>>>>
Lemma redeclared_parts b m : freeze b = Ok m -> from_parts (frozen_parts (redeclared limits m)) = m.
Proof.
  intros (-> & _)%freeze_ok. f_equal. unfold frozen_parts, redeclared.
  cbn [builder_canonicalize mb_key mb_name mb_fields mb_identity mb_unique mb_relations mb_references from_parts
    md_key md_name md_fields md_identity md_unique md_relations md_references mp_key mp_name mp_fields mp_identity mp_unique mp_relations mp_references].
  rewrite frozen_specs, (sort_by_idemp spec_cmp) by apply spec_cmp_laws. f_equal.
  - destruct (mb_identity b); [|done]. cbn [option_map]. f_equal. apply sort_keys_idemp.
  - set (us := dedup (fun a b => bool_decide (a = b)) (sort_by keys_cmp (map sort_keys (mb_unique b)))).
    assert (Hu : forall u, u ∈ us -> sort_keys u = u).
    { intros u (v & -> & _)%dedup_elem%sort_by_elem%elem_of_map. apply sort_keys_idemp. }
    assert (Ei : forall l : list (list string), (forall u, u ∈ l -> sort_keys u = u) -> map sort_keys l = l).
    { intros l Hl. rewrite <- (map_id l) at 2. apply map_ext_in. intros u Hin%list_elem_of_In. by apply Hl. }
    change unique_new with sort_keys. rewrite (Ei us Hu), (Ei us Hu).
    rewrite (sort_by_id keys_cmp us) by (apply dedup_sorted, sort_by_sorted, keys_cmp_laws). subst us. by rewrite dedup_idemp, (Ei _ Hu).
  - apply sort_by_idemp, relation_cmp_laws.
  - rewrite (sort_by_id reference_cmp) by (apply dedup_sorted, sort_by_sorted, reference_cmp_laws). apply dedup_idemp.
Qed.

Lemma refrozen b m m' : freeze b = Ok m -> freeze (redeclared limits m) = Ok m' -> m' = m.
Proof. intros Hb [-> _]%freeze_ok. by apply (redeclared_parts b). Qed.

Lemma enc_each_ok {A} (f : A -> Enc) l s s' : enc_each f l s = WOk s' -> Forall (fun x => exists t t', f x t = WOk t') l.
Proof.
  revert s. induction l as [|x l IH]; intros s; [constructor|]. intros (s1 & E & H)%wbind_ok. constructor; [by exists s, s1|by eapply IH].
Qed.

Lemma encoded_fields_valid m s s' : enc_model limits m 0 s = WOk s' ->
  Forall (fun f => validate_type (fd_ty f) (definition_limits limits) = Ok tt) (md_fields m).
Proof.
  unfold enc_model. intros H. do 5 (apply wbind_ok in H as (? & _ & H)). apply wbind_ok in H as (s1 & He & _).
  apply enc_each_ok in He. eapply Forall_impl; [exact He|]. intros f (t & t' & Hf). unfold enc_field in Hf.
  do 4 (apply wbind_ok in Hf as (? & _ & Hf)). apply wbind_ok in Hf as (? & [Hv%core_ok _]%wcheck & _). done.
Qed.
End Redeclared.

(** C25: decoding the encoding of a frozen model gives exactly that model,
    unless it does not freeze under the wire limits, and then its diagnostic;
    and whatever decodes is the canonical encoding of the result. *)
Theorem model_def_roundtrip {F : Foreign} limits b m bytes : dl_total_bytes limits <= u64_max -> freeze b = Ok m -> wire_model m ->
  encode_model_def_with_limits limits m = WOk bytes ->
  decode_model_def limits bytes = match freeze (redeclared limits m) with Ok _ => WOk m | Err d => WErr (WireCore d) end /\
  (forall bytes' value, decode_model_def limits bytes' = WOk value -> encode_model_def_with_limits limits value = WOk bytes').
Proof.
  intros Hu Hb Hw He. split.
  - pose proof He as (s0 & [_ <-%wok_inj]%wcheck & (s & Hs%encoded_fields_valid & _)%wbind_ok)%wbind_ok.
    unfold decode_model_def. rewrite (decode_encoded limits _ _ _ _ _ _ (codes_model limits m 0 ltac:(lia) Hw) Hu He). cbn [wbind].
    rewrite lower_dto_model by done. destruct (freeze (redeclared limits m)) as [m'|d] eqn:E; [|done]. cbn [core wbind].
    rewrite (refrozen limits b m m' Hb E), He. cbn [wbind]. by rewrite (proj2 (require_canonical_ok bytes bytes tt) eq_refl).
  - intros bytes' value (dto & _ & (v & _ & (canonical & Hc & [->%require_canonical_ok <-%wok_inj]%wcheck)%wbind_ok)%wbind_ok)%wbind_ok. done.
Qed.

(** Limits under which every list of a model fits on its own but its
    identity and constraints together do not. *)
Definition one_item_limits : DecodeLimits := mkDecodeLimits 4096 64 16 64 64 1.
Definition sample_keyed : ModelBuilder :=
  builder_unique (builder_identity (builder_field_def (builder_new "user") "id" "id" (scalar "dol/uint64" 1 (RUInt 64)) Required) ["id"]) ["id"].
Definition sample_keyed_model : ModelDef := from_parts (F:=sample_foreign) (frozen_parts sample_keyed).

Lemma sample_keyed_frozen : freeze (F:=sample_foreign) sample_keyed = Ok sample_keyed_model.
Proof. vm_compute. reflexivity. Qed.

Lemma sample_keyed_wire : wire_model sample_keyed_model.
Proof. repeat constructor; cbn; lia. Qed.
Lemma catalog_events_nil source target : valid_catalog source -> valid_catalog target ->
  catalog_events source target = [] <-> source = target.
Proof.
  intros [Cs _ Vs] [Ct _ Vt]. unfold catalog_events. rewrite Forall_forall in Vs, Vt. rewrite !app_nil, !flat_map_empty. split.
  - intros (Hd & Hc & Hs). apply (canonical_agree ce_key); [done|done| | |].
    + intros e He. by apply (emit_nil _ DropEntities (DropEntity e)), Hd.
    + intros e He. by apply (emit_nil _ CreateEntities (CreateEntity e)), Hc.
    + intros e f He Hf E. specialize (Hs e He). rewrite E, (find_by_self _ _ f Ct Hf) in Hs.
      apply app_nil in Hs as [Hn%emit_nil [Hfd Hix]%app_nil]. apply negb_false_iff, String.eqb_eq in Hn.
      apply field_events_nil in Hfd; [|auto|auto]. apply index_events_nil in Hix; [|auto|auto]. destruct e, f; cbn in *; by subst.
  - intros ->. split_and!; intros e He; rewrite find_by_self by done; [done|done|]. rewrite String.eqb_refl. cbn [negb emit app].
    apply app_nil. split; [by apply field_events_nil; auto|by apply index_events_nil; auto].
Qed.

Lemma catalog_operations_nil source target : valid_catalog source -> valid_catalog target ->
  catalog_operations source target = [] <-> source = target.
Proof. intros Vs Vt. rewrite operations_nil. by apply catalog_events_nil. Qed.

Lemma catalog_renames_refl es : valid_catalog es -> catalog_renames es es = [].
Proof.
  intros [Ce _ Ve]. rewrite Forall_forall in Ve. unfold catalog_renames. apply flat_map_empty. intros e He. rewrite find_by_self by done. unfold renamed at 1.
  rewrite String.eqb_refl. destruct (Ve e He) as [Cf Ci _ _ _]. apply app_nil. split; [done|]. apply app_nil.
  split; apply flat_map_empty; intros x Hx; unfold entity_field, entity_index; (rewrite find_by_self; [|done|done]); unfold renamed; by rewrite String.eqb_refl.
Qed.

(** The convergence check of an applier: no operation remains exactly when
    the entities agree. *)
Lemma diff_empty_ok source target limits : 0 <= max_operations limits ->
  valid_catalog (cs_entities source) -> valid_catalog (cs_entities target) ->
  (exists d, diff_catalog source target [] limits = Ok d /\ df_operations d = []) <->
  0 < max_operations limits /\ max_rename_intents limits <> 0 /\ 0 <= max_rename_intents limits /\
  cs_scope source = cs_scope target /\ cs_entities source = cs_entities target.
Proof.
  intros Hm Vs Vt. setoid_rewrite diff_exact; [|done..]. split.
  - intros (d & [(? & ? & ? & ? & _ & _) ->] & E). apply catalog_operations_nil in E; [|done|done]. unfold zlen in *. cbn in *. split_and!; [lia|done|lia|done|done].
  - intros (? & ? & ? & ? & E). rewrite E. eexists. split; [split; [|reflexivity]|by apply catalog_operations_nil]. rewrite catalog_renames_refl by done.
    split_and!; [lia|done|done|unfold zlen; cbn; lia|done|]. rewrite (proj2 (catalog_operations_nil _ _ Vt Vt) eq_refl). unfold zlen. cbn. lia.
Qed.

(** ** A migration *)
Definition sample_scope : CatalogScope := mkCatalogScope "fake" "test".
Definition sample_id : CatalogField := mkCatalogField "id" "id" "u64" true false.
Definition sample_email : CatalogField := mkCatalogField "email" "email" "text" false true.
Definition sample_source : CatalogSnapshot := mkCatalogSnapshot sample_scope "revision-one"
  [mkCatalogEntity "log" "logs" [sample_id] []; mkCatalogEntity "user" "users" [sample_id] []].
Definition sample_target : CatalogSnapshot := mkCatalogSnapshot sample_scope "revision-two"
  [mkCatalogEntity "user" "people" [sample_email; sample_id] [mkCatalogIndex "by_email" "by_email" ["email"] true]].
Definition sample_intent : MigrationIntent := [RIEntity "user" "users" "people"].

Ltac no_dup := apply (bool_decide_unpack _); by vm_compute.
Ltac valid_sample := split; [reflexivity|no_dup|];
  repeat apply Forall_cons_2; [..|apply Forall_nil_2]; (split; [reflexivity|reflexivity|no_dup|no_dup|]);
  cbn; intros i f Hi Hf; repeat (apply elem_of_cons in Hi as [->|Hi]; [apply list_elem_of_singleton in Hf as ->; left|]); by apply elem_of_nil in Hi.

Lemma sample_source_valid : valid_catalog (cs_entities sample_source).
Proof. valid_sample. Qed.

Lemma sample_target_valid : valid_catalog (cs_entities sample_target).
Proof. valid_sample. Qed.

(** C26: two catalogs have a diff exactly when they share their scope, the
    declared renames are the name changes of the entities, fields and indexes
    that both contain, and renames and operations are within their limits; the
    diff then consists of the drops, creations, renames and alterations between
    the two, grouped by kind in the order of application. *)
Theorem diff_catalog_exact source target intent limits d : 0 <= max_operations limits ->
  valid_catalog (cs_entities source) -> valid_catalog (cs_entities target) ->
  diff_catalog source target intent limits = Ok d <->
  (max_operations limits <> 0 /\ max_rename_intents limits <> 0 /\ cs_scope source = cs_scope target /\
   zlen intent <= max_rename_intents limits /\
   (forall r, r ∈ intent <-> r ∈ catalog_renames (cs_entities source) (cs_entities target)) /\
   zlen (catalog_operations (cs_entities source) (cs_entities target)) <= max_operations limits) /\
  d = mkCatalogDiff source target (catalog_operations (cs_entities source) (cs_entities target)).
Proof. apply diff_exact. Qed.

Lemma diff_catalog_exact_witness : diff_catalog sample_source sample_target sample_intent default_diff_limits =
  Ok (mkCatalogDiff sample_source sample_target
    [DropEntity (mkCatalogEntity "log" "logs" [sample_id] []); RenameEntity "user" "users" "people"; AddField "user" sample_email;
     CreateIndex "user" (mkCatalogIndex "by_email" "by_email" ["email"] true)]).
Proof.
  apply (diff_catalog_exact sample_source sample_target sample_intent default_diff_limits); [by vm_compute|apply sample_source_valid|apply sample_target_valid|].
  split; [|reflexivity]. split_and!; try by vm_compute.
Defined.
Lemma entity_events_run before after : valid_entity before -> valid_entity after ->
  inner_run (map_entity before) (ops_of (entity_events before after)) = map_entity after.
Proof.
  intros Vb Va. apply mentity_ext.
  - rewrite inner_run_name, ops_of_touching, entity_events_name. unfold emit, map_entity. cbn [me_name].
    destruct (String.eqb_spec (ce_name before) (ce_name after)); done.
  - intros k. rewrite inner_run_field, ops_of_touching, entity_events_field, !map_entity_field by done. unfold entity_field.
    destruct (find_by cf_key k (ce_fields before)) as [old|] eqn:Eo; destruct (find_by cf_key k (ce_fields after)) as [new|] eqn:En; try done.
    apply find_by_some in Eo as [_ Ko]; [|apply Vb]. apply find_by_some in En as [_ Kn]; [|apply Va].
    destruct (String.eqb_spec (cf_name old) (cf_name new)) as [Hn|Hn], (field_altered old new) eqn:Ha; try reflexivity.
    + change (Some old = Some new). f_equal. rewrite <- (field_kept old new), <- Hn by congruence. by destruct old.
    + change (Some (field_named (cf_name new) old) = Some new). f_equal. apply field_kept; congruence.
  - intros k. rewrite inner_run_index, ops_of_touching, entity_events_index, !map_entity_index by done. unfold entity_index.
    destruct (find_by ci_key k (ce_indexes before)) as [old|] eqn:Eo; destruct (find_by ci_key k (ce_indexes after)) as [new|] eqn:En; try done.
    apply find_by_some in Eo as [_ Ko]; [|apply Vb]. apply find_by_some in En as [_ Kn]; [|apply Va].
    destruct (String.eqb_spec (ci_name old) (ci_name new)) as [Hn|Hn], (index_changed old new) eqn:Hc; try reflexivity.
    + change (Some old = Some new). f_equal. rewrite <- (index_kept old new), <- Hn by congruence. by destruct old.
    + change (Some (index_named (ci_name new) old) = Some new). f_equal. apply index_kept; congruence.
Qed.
<<<<
Using the entries above, extract exactly the span from the line with "catalog_events source target" to the line with "Ct Hf) in Hs.", both lines included; leave out everything else.

  catalog_events source target = [] <-> source = target.
Proof.
  intros [Cs _ Vs] [Ct _ Vt]. unfold catalog_events. rewrite Forall_forall in Vs, Vt. rewrite !app_nil, !flat_map_empty. split.
  - intros (Hd & Hc & Hs). apply (canonical_agree ce_key); [done|done| | |].
    + intros e He. by apply (emit_nil _ DropEntities (DropEntity e)), Hd.
    + intros e He. by apply (emit_nil _ CreateEntities (CreateEntity e)), Hc.
    + intros e f He Hf E. specialize (Hs e He). rewrite E, (find_by_self _ _ f Ct Hf) in Hs.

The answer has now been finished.